▸ Assigned task
Look through the records below and copy each line that includes the word "match".

Collected data entries
* * *
(** * dead-air: audio analysis scripts of the visualizer

    A shallow embedding of [packages/visualizer-poc/scripts/analyze.py]
    (per-track feature alignment, normalisation, section detection and
    assembly of the per-track record) and of
    [packages/visualizer-poc/scripts/analyze_show.py] (the batch runner that
    builds the show timeline), followed by the properties of the
    specification that concern them.  The two sidecar scripts of the
    pipeline, [packages/pipeline/scripts/analyze_audio.py] (key estimation
    and the requested analyses) and [packages/pipeline/scripts/align_lyrics.py]
    (word and segment extraction), are embedded as well.

    Conventions of the embedding.
    - Python [float]s and numpy float arrays are exact rationals ([Q]); a
      1-D array is a [list Q], a 2-D array a list of rows together with its
      second dimension.
    - Python [int]s that count frames, windows or clusters are [nat]; the
      number of samples of a waveform is an [N].
    - A Python call either returns or raises: [Py.result].
    - The calls into librosa and scikit-learn are not part of the
      repository.  What librosa computes from the waveform is an input of the
      model ([analyze.extracted]); the labelling computed by scikit-learn is
      an arbitrary function passed as a parameter.  In the sidecars the
      correlation coefficient of numpy and [str.strip] are parameters too,
      and the value WhisperX returns is an input. *)

From Stdlib Require Import QArith Qround Qminmax ZArith Lia Lqa Ascii String.
From stdpp Require Import gmap strings list pretty.

Local Open Scope nat_scope.

(** ** Python and numpy primitives used by the scripts *)
Module Py.

(** The exceptions the modelled code can raise.  [LoaderError] carries the
    class name of whatever the audio decoder raised. *)
Inductive pyexn : Type :=
| SystemExit (code : Z)
| ValueError
| IndexError
| LoaderError (name : string).

Definition exn_name (e : pyexn) : string :=
  match e with
  | SystemExit _ => "SystemExit"
  | ValueError => "ValueError"
  | IndexError => "IndexError"
  | LoaderError name => name
  end.

Inductive result (A : Type) : Type :=
| Ok (a : A)
| Raise (e : pyexn).
Arguments Ok {A} a.
Arguments Raise {A} e.

Definition bind {A B} (m : result A) (k : A -> result B) : result B :=
  match m with
  | Ok a => k a
  | Raise e => Raise e
  end.

(** [[f(x) for x in xs]] where [f] may raise. *)
Fixpoint mapM {A B} (f : A -> result B) (xs : list A) : result (list B) :=
  match xs with
  | [] => Ok []
  | x :: xs' =>
      bind (f x) (fun y => bind (mapM f xs') (fun ys => Ok (y :: ys)))
  end.

(** [arr[i]] on a sequence: [IndexError] out of range. *)
Definition getitem {A} (arr : list A) (i : nat) : result A :=
  match arr !! i with
  | Some v => Ok v
  | None => Raise IndexError
  end.

(** [arr[a:b]] for [0 <= a], [0 <= b]: bounds are clamped. *)
Definition slice {A} (arr : list A) (a b : nat) : list A :=
  take (b - a) (drop a arr).

Definition Qltb (x y : Q) : bool := negb (Qle_bool y x).

Definition Qsum (arr : list Q) : Q := fold_left Qplus arr 0%Q.

(** [arr.mean()] of a non-empty array. *)
Definition mean (arr : list Q) : Q :=
  (Qsum arr / inject_Z (Z.of_nat (length arr)))%Q.

Definition pow10 (ndigits : nat) : positive :=
  Z.to_pos (10 ^ Z.of_nat ndigits).

(** Nearest integer, ties to the even one. *)
Definition round_half_even (x : Q) : Z :=
  let d := Zpos (Qden x) in
  let q := (Qnum x / d)%Z in
  let r := (Qnum x mod d)%Z in
  match (2 * r ?= d)%Z with
  | Lt => q
  | Gt => (q + 1)%Z
  | Eq => if Z.even q then q else (q + 1)%Z
  end.

(** [round(x, ndigits)]: the nearest multiple of [10^-ndigits]. *)
Definition pyround (x : Q) (ndigits : nat) : Q :=
  Qmake (round_half_even (x * inject_Z (Zpos (pow10 ndigits)))%Q)
        (pow10 ndigits).

(** [str(n)] for a non-negative [int]. *)
Definition str_of_nat (n : nat) : string := pretty n.

End Py.

Export Py.

Notation "x <- m ;; k" := (Py.bind m (fun x => k))
  (at level 100, m at next level, right associativity).

(** ** analyze.py *)
Module analyze.

Definition SR : Z := 22050.
Definition HOP_LENGTH : Z := 735.
Definition FPS : nat := 30.

(** A 2-D numpy array of shape [(length rows, shape1)]. *)
Record array2 : Type := Array2 { shape1 : nat; rows : list (list Q) }.

Definition shape0 (a : array2) : nat := length (rows a).

(** Every row has [shape1] entries, as in any numpy array. *)
Definition rectangular (a : array2) : bool :=
  forallb (fun r => length r =? shape1 a) (rows a).

(** [arr.min()] and [arr.max()]: numpy raises [ValueError] on an empty
    array. *)
Definition arr_min (arr : list Q) : result Q :=
  match arr with
  | [] => Raise ValueError
  | x :: r => Ok (fold_left Qmin r x)
  end.

Definition arr_max (arr : list Q) : result Q :=
  match arr with
  | [] => Raise ValueError
  | x :: r => Ok (fold_left Qmax r x)
  end.

Definition epsilon : Q := 1 # 10000000000.

Definition zeros_like (arr : list Q) : list Q := map (fun _ => 0%Q) arr.

Definition normalize (arr : list Q) : result (list Q) :=
  mn <- arr_min arr ;;
  mx <- arr_max arr ;;
  if Qltb (mx - mn) epsilon then Ok (zeros_like arr)
  else Ok (map (fun x => ((x - mn) / (mx - mn))%Q) arr).

Definition zeros (n : nat) : list Q := replicate n 0%Q.

(** [S[mask, :].sum(axis=0)]: the sum, column by column, of the selected
    rows. *)
Definition sum_axis0 (ncols : nat) (rs : list (list Q)) : list Q :=
  fold_left (fun acc r => zip_with Qplus acc r) rs (zeros ncols).

Definition band_energy (S : array2) (freqs : list Q) (lo hi : Q) : list Q :=
  let mask := map (fun f => Qle_bool lo f && Qltb f hi) freqs in
  if negb (existsb id mask) then zeros (shape1 S)
  else sum_axis0 (shape1 S)
         (map snd (filter (fun mr => fst mr = true) (zip mask (rows S)))).

(** [np.pad(arr, (0, length - len(arr)), mode="edge")] repeats the last
    value and raises [ValueError] when there is none. *)
Definition pad_or_trim {A} (arr : list A) (length_ : nat) : result (list A) :=
  if length_ <=? length arr then Ok (take length_ arr)
  else match last arr with
       | Some v => Ok (arr ++ replicate (length_ - length arr) v)
       | None => Raise ValueError
       end.

Definition pad_or_trim_2d (arr : array2) (length_ : nat) : result array2 :=
  if length_ <=? shape1 arr
  then Ok (Array2 length_ (map (take length_) (rows arr)))
  else if shape1 arr =? 0 then Raise ValueError
  else Ok (Array2 length_
             (map (fun r => r ++ replicate (length_ - shape1 arr)
                                   (default 0%Q (last r)))
                  (rows arr))).

(** *** Section detection *)

Inductive tier : Type := low | mid | high.

Record section : Type := Section_ {
  frameStart : nat;
  frameEnd : nat;
  label : string;
  energy : tier;
  avgEnergy : Q
}.

(** The body shared by the two places that close a section: mean of the
    normalised RMS over the range, its tier, and the record appended to
    [sections]. *)
Definition avg_energy_of (rms_norm : list Q) (frame_start frame_end : nat) : Q :=
  if frame_start <? frame_end then mean (slice rms_norm frame_start frame_end)
  else 0%Q.

Definition energy_label_of (avg_energy : Q) : tier :=
  if Qltb (1 # 2) avg_energy then high
  else if Qltb (1 # 4) avg_energy then mid
  else low.

Definition close_section (rms_norm : list Q) (sections : list section)
    (frame_start frame_end : nat) : list section :=
  let avg_energy := avg_energy_of rms_norm frame_start frame_end in
  sections ++
    [ {| frameStart := frame_start;
         frameEnd := frame_end;
         label := "section_" +:+ str_of_nat (length sections);
         energy := energy_label_of avg_energy;
         avgEnergy := pyround avg_energy 3 |} ].

Definition seg_hop : nat := 5 * FPS.

Definition n_segs_of (n_frames : nat) : nat := Nat.max 1 (n_frames / seg_hop).

(** Lines 63-66: the number of clusters requested. *)
Definition n_clusters_of (n_segs : nat) : nat :=
  let n_clusters := Nat.min (Nat.max 3 (n_segs / 4)) 12 in
  if n_segs <=? n_clusters then Nat.max 2 (n_segs - 1) else n_clusters.

(** Lines 56-61: the MFCC columns of each window averaged row by row; a
    window that starts beyond the MFCC frames keeps its zeros. *)
Definition seg_features_of (mfcc : array2) (n_segs : nat) : list (list Q) :=
  map (fun i =>
         let start := i * seg_hop in
         let end_ := Nat.min ((i + 1) * seg_hop) (shape1 mfcc) in
         if start <? shape1 mfcc
         then map (fun row => mean (slice row start end_)) (rows mfcc)
         else zeros (shape0 mfcc))
      (seq 0 n_segs).

(** The labelling computed by scikit-learn: any function from the number
    of clusters and the window features to one label per window. *)
Definition labelling : Type := nat -> list (list Q) -> list nat.

(** [AgglomerativeClustering(n_clusters, connectivity).fit_predict(X)].
    scikit-learn validates its input before clustering: it raises
    [ValueError] for fewer than two samples and when more clusters than
    samples are requested.  The labels themselves are the parameter [lab]. *)
Definition fit_predict (lab : labelling) (n_clusters : nat)
    (X : list (list Q)) : result (list nat) :=
  if (length X <? 2) || (length X <? n_clusters) then Raise ValueError
  else Ok (lab n_clusters X).

Record merge_state : Type := MergeState {
  sections : list section;
  current_label : nat;
  section_start : nat
}.

(** One iteration of [for i in range(1, len(labels))] with [l = labels[i]]. *)
Definition merge_step (n_frames : nat) (rms_norm : list Q)
    (st : merge_state) (i l : nat) : merge_state :=
  if negb (l =? current_label st) then
    let frame_start := section_start st * seg_hop in
    let frame_end := Nat.min (i * seg_hop) n_frames in
    {| sections := close_section rms_norm (sections st) frame_start frame_end;
       current_label := l;
       section_start := i |}
  else st.

(** The loop, run over [labels[i:]] from index [i]. *)
Fixpoint merge_loop (n_frames : nat) (rms_norm : list Q)
    (rest : list nat) (i : nat) (st : merge_state) : merge_state :=
  match rest with
  | [] => st
  | l :: rest' =>
      merge_loop n_frames rms_norm rest' (S i)
        (merge_step n_frames rms_norm st i l)
  end.

(** Lines 74-106: consecutive windows with the same label are merged. *)
Definition merge_labels (n_frames : nat) (rms_norm : list Q)
    (labels : list nat) : result (list section) :=
  l0 <- getitem labels 0 ;;
  let st := merge_loop n_frames rms_norm (drop 1 labels) 1
              {| sections := []; current_label := l0; section_start := 0 |} in
  let frame_start := section_start st * seg_hop in
  let frame_end := n_frames in
  Ok (close_section rms_norm (sections st) frame_start frame_end).

Definition detect_sections (lab : labelling) (mfcc : array2)
    (n_frames : nat) (rms_norm : list Q) : result (list section) :=
  let n_segs := n_segs_of n_frames in
  let seg_features := seg_features_of mfcc n_segs in
  let n_clusters := n_clusters_of n_segs in
  labels <- fit_predict lab n_clusters seg_features ;;
  merge_labels n_frames rms_norm labels.

(** *** The per-track pipeline *)

(** What librosa computes from the decoded waveform [y]: the inputs of
    the code under study. *)
Record extracted : Type := Extracted {
  y_len : N;                  (* len(y) *)
  x_rms : list Q;             (* librosa.feature.rms(...)[0] *)
  x_cent : list Q;            (* librosa.feature.spectral_centroid(...)[0] *)
  x_onset : list Q;           (* librosa.onset.onset_strength(...) *)
  x_tempo : Q;                (* tempo_val *)
  x_beat_frames : list nat;   (* beat_frames *)
  x_S : array2;               (* np.abs(librosa.stft(...)) *)
  x_freqs : list Q;           (* librosa.fft_frequencies(...) *)
  x_chroma : array2;          (* librosa.feature.chroma_cqt(...) *)
  x_contrast : array2;        (* librosa.feature.spectral_contrast(...) *)
  x_flatness : list Q;        (* librosa.feature.spectral_flatness(...)[0] *)
  x_mfcc : array2             (* librosa.feature.mfcc(...) *)
}.

Record frame : Type := Frame {
  f_rms : Q;
  f_centroid : Q;
  f_onset : Q;
  f_beat : bool;
  f_sub : Q;
  f_low : Q;
  f_mid : Q;
  f_high : Q;
  f_chroma : list Q;
  f_contrast : list Q;
  f_flatness : Q
}.

Record meta : Type := Meta {
  source : string;
  duration : Q;
  fps : nat;
  sr : Z;
  hopLength : Z;
  totalFrames : nat;
  tempo : Q;
  m_sections : list section
}.

Record output : Type := Output { o_meta : meta; o_frames : list frame }.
* * *
▸ Answer space
  match e with
  match m with
  match xs with
  match arr !! i with
  match (2 * r ?= d)%Z with
  match arr with
  match arr with
  else match last arr with
  match rest with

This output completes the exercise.